Would you please transcribe, exactly as written, the lines of the entries below starting at the one that holds "Lemma send_all_prefix dna" and ending at the one that holds "(MkServed (server w) (deliver data told", both included?

(Stored items from a collection)

>>>>

(** The channels of the cells of a DNA. *)
Definition cell_channels (dna : Address) (s : InMemoryServer) : list Channel :=
  match senders_by_dna s !! dna with Some agents => (order agents).*2 | None => [] end.

Lemma cell_channels_spec dna s c :
  c ∈ cell_channels dna s ↔
  ∃ agents agent, senders_by_dna s !! dna = Some agents ∧ agents !! agent = Some c.
Proof.
  unfold cell_channels. destruct (senders_by_dna s !! dna) as [agents|].
  - rewrite order_perm, list_elem_of_fmap. split.
    + intros ([agent c'] & -> & Hin%elem_of_map_to_list). eauto.
    + intros (? & agent & [= <-] & Hc). exists (agent, c). split; [done|]. by apply elem_of_map_to_list.
  - split; [by intros ?%elem_of_nil|]. by intros (? & ? & ? & ?).
Qed.

Lemma send_all_alive dna data w :
  all_alive dna w →
  priv_send_all order dna data w =
    (MkServed (server w) (deliver data (cell_channels dna (server w)) (channels w)), Done (Ok tt)) ∧
  NoDup (cell_channels dna (server w)).
Proof.
  intros Ha. unfold priv_send_all, cell_channels. served done.
  destruct (senders_by_dna (server w) !! dna) as [agents|] eqn:E; [|split; [by destruct w|constructor]].
  destruct (Ha agents E) as [Hnd Hall]. split; [|by rewrite order_perm].
  apply send_each. rewrite order_perm. apply Forall_forall. intros c (kv & -> & Hkv)%list_elem_of_fmap.
  destruct kv as [agent c]. apply elem_of_map_to_list in Hkv. eauto.
Qed.

Lemma publish_entry_runs msg w :
  into_cell_id (ed_dna_address msg) (ed_provider_agent_id msg) ∈ trackdna_book (server w) →
  all_alive (ed_dna_address msg) w →
  priv_serve_PublishEntry order msg w =
    (MkServed (with_published_book (λ book, bookkeep book (ed_dna_address msg) (ed_provider_agent_id msg)
                 (ed_entry_address msg) (ed_entry_address msg)) (server w))
       (deliver (into (HandleStoreEntry msg)) (cell_channels (ed_dna_address msg) (server w)) (channels w)),
     Done (Ok tt)).
Proof.
  intros Ht Ha. unfold priv_serve_PublishEntry.
  served ltac:(by apply check_tracked). served done.
  destruct (send_all_alive (ed_dna_address msg) (into (HandleStoreEntry msg))
    (with_server (with_published_book (λ book, bookkeep book (ed_dna_address msg) (ed_provider_agent_id msg)
                 (ed_entry_address msg) (ed_entry_address msg))) w) Ha) as [E _].
  exact E.
Qed.

(** *** When the server panics *)
Definition reachable_cell w (cell : CellId) : Prop :=
  ∃ c, senders (server w) !! cell = Some c ∧ alive (channels w) c.

Lemma send_one_reachable cell data w :
  reachable_cell w cell →
  ∃ c, senders (server w) !! cell = Some c ∧
    priv_send_one_with_cell_id cell data w =
      (MkServed (server w) (deliver data [c] (channels w)), Done (Ok tt)).
Proof.
  intros (c & Hc & Ha). exists c. split; [done|]. unfold priv_send_one_with_cell_id. served done.
  rewrite Hc. by apply send_alive.
Qed.

Lemma send_one_unreachable cell data w :
  ¬ reachable_cell w cell → ∃ e, priv_send_one_with_cell_id cell data w = (w, Done (Err e)).
Proof.
  intros Hr. unfold priv_send_one_with_cell_id. served done.
  destruct (senders (server w) !! cell) as [c|] eqn:E; [|by eexists].
  rewrite send_dead; [by eexists|]. intros Ha. apply Hr. by exists c.
Qed.

Lemma create_request cell w :
  (request_count (server w) + 1 < 2 ^ 64)%N →
  priv_create_request_with_cell_id (Text := Text) cell w =
    (with_server (with_requests <["req_" +:+ pretty (request_count (server w) + 1)%N := cell]>
       (request_count (server w) + 1)%N) w,
     Done (Ok ("req_" +:+ pretty (request_count (server w) + 1)%N))).
Proof.
  intros Hc. unfold priv_create_request_with_cell_id, priv_generate_request_id.
  unfold mbind, serving_bind. simpl. by rewrite decide_True.
Qed.

Lemma expecting_ok {A} (f : serving Text A) why w w' a :
  f w = (w', Done (Ok a)) → expecting f why w = (w', Done (Ok a)).
Proof. intros E. unfold expecting. by rewrite E. Qed.

Lemma expecting_err {A} (f : serving Text A) why w w' e :
  f w = (w', Done (Err e)) → expecting f why w = (w', Panicked why).
Proof. intros E. unfold expecting. by rewrite E. Qed.

Definition calm {A} (f : serving Text A) : Prop := ∀ w, panics (f w).2 = false.

Lemma calm_bind {A B} (f : serving Text A) (g : A → serving Text B) :
  calm f → (∀ a, calm (g a)) → calm (f ≫= g).
Proof.
  intros Hf Hg w. unfold mbind, serving_bind. specialize (Hf w).
  destruct (f w) as [w' [[a|e]|why]]; [apply Hg|done|done].
Qed.

Lemma calm_each {A} (body : A → serving Text unit) xs : (∀ x, calm (body x)) → calm (each body xs).
Proof. intros Hb. induction xs; [by intros w|]. apply calm_bind; auto. Qed.

Lemma calm_send c data : calm (send c data).
Proof. intros w. unfold send. by case_match. Qed.

Lemma calm_send_one cell data : calm (priv_send_one_with_cell_id (Text := Text) cell data).
Proof. apply calm_bind; [by intros w|]. intros s. case_match; [apply calm_send|by intros w]. Qed.

Lemma calm_send_all dna data : calm (priv_send_all (Text := Text) order dna data).
Proof.
  apply calm_bind; [by intros w|]. intros s. case_match; [|by intros w].
  apply calm_each. intros kv. apply calm_send.
Qed.

Lemma calm_check dna agent info : calm (priv_check_or_fail (Json := Json) (Text := Text) dna agent info).
Proof.
  apply calm_bind; [by intros w|]. intros s. case_decide; [by intros w|].
  destruct info as [[a r]|]; [|by intros w]. apply calm_bind; [apply calm_send_one|by intros [] w].
Qed.

Create HintDb calm.
#[local] Hint Resolve calm_send calm_send_one calm_send_all calm_check : calm.
Ltac calmly :=
  repeat first
    [ solve [auto with calm] | apply calm_each; intros | apply calm_bind; [|intros]
    | case_match | by (intros ?) ].

Lemma calm_publish_entry msg : calm (priv_serve_PublishEntry (Text := Text) order msg).
Proof. unfold priv_serve_PublishEntry. calmly. Qed.

Lemma calm_publish_meta msg : calm (priv_serve_PublishMeta (Text := Text) order msg).
Proof. unfold priv_serve_PublishMeta. calmly. Qed.
#[local] Hint Resolve calm_publish_entry calm_publish_meta : calm.

Lemma calm_fetch_result msg : calm (priv_serve_HandleFetchEntryResult (Text := Text) order msg).
Proof. unfold priv_serve_HandleFetchEntryResult. calmly. Qed.

Lemma calm_fetch_meta_result msg : calm (priv_serve_HandleFetchMetaResult (Text := Text) order msg).
Proof. unfold priv_serve_HandleFetchMetaResult, priv_resolve_HandleFetchMetaResult. calmly. Qed.

(** Everyone is told up to the first cell whose receiver is gone. *)
Lemma send_all_prefix dna data w :
  ∃ told missed, cell_channels dna (server w) = told ++ missed ∧
    Forall (alive (channels w)) told ∧ (∀ c, head missed = Some c → ¬ alive (channels w) c) ∧
    priv_send_all order dna data w =
    (MkServed (server w) (deliver data told (channels w)),
     Done (match missed with [] => Ok tt | _ => Err SendError end)).
Proof.
  unfold priv_send_all, cell_channels. served done.
  destruct (senders_by_dna (server w) !! dna) as [agents|]; [|exists [], []; by destruct w].
  assert (∃ l1 l2, order agents = l1 ++ l2 ∧ Forall (alive (channels w)) l1.*2 ∧
    ∀ k c l, l2 = (k, c) :: l → ¬ alive (channels w) c) as (l1 & l2 & -> & H1 & H2).
  { induction (order agents) as [|[k c] l IH]; [by exists [], []|].
    assert (Decision (alive (channels w) c)) as [Hc|Hc] by (unfold alive; apply _).
    - destruct IH as (l1 & l2 & -> & H1 & H2). exists ((k, c) :: l1), l2. split_and!; [done|by constructor|done].
    - exists [], ((k, c) :: l). split_and!; [done|constructor|]. by intros ? ? ? [= <- <- <-]. }
  exists l1.*2, l2.*2. rewrite fmap_app. split_and!; [done|done| |].
  - intros c. destruct l2 as [|[k d] l2]; [done|]. intros [= <-]. by eapply H2.
  - destruct l2 as [|[k d] l2]; [rewrite app_nil_r; by apply send_each|].
    apply send_each_dead; [done|]. by eapply H2.
Qed.
Lemma new_inv handler config w : world_inv w → world_inv (worker_new (Text := Text) handler config w).1.
Proof.
  intros Hw. unfold worker_new. destruct config as [name|e]; [|done].
  set (n := default "(unnamed)" name). destruct (map_poisoned w); [done|].
  set (w1 := match servers w !! n with Some _ => w | None => _ end).
  assert (world_inv w1 ∧ next_channel w1 = next_channel w) as [Hw1 Hn].
  { unfold w1. destruct (servers w !! n) eqn:E; [done|]. split; [|done]. intros name' s p. simpl.
    rewrite lookup_insert. case_decide; [|apply Hw]. intros [= <- <-]. apply senders_inv_new. }
  unfold lock. destruct (servers w1 !! n) as [[s [|]]|] eqn:E; [exact Hw1| |exact Hw1].
  unfold clock_in. cbn [mbind serving_bind the_server]. unfold mbind, serving_bind. simpl.
  assert (∀ f, server_inv (next_channel w1) (with_client_count f s)) as Hs.
  { intros f. destruct (Hw1 _ _ _ E) as [H1 H2]. split; [by apply (senders_inv_ext _ s)|exact H2]. }
  case_decide; simpl; intros name' s' p; simpl; rewrite lookup_insert;
    (case_decide; [intros [= <- <-]; apply Hs || by eapply Hw1|apply Hw1]).
Qed.

Lemma perform_inv e w : event_ok e → world_inv w → world_inv (perform (Json := Json) e w).
Proof.
  intros He Hw. destruct e as [id h config|id orders data|id orders|id]; simpl.
  - destruct (workers w !! id); [done|]. pose proof (new_inv h config w Hw) as Hn.
    destruct (worker_new h config w) as [w' [[k|]|]]; exact Hn.
  - destruct (workers w !! id) as [k|]; [|done]. pose proof (receive_inv id orders data k w He Hw) as Hr.
    destruct (receive orders data k w) as [[k' w'] r]. exact Hr.
  - destruct (workers w !! id) as [k|]; [|done]. pose proof (tick_inv orders k w Hw) as Hr.
    destruct (tick orders k w) as [[k' w'] r]. exact Hr.
  - destruct (workers w !! id) as [k|]; [|done]. unfold worker_drop.
    pose proof (locked_inv "InMemoryServer should exist" clock_out k w) as Hl.
    destruct (locked _ clock_out k w) as [[k' w'] r]. apply Hl; [|done].
    intros sv [H1 H2]. split; [by apply clock_out_inv|]. clear Hl. unfold clock_out. served done.
    case_decide; [|done]. served done. served done. by case_decide.
Qed.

<<<<

* _Exercise response_
Lemma send_all_prefix dna data w :
  ∃ told missed, cell_channels dna (server w) = told ++ missed ∧
    Forall (alive (channels w)) told ∧ (∀ c, head missed = Some c → ¬ alive (channels w) c) ∧
    priv_send_all order dna data w =
    (MkServed (server w) (deliver data told (channels w)),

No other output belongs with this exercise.